We say that the Hilbert space forms a unitary representation of the Lorentz group.

What the OP must be confused by is the fact that the ordinary vector representation composed of vectors $(t,x,y,z)$ is not a unitary representation of $SO(3,1)$. The $SO(3,1)$ transformations don't preserve any positively definite quadratic invariant constructed out of the coordinates $(t,x,y,z)$. After all, we know that an indefinite form, $t^2-x^2-y^2-z^2$, is conserved by the Lorentz transformations. So on a representation like the vector space of such $(t,x,y,z)$, the generators $J_{0i}$ would end up being anti-Hermitian rather than Hermitian.

But if you take a Lorentz-invariant theory with a positive definite Hilbert space, like QED, the formula for $J_{0i}$ makes it manifest that it is a Hermitian operator, which means that $\langle \psi |\psi\rangle$ is preserved by the Lorentz boosts! The complex probability amplitudes for different states $c_i$ behave differently than the coordinates $t,x,y,z$ above.

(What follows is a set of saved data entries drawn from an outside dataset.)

(** What the handler stores, case by case. *)
Lemma process_kmz_upload_cases instance kmz_file :
  process_kmz_upload instance kmz_file
  = match parse_kmz_file kmz_file with
    | (Some g, Some (lat, lon)) =>
        {| geojson_data := Some g;
           map_center_lat := Some lat;
           map_center_lon := Some lon;
           path_distance_km :=
             match calculate_path_distance g with
             | Some d =>
                 if truthy (PNum d) then Some d
                 else path_distance_km instance
             | None => path_distance_km instance
             end |}
    | _ => instance
    end.
Proof.
  unfold process_kmz_upload.
  destruct (parse_kmz_file kmz_file) as [[g|] [[lat lon]|]] eqn:Hp;
    try reflexivity.
  rewrite (parse_kmz_file_nonempty _ _ _ Hp).
  destruct (calculate_path_distance g) as [d|]; [|reflexivity].
  by destruct (truthy (PNum d)).
Qed.

Lemma calculate_path_distance_nonneg geojson r :
  (forall geom, 0 <= geom_length geom)%Q ->
  calculate_path_distance geojson = Some r -> (0 <= r)%Q.
Proof.
  intros Hlen Hr.
  apply calculate_path_distance_inv in Hr as (features & total & Ht & ->).
  apply fold_each_nonneg in Ht; [|exact Hlen|apply Qle_refl].
  apply py_round_nonneg, Qle_shift_div_l; [reflexivity|].
  by rewrite Qmult_0_l.
Qed.

(** The block changes the bound instance only when the archive was
    parsed and at least one coordinate was collected: after a failed parse,
    and also after a sound markup without any coordinate, every field is
    as the form bound it. *)
Theorem kmz_block_changes_instance_only_with_coordinates instance kmz_file :
  process_kmz_upload instance kmz_file <> instance ->
  exists geojson lat lon kml_data top geoms,
    parse_kmz_file kmz_file = (Some geojson, Some (lat, lon))
    /\ parse_kml_data kml_data = (Some geojson, Some (lat, lon))
    /\ KML_from_string kml_data = Return top
    /\ Forall2 shaped (flat_map placemarks_below top) geoms
    /\ flat_map extract_coordinates geoms <> [].
Proof.
  rewrite process_kmz_upload_cases.
  destruct (parse_kmz_file kmz_file) as [[g|] [[lat lon]|]] eqn:Hp;
    try congruence.
  intros _.
  destruct (parse_kmz_file_some _ _ _ Hp) as [kml_data Hk].
  destruct (parse_kml_data_collects _ _ _ Hk)
    as (top & geoms & Htop & Hgs & _ & Hc).
  exists g, lat, lon, kml_data, top, geoms. split_and!; auto.
  intros Hnil. rewrite Hnil in Hc. discriminate.
Qed.

(** For an upload whose features are all of a kind other than LineString
    and MultiLineString the block writes the collection and the center and
    leaves the distance field as the form bound it: the computed zero or
    None is not written. *)
Theorem upload_without_lines_keeps_bound_distance
        instance kmz_file geojson lat lon features :
  parse_kmz_file kmz_file = (Some geojson, Some (lat, lon)) ->
  geojson !! "features" = Some (PList features) ->
  (forall feature geom,
      feature ∈ features -> feature_geometry feature geom ->
      is_linear geom = false) ->
  process_kmz_upload instance kmz_file
  = {| geojson_data := Some geojson;
       map_center_lat := Some lat;
       map_center_lon := Some lon;
       path_distance_km := path_distance_km instance |}.
Proof.
  intros Hp Hf Hnl. rewrite process_kmz_upload_cases, Hp.
  rewrite (calculate_path_distance_features _ _ Hf).
  destruct (fold_each add_feature_length features 0%Q) as [t|e] eqn:Ht;
    [|reflexivity].
  apply fold_each_not_linear in Ht as ->; [reflexivity|exact Hnl].
Qed.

Note that the (non-trivial) unitary transformations of $SO(3,1)$ are inevitably infinite-dimensional. Finite-dimensional reps may be constructed out of the fundamental vector representation above and they are as non-unitary as the vector representation. But that's not true for infinite-dimensional reps. For example, the space of one-scalar-particle states in a QFT is a unitary representation of the Lorentz group. For each $p^\mu$ obeying $p^\mu p_\mu=m^2$, and there are infinitely (continuously) many values of such a vector (on the mass shell), the representation contains one basis vector (which are normalized to the Dirac delta function). The boosts just "permute them" along the mass shell which makes it obvious that the positively definite form is preserved when normalized properly.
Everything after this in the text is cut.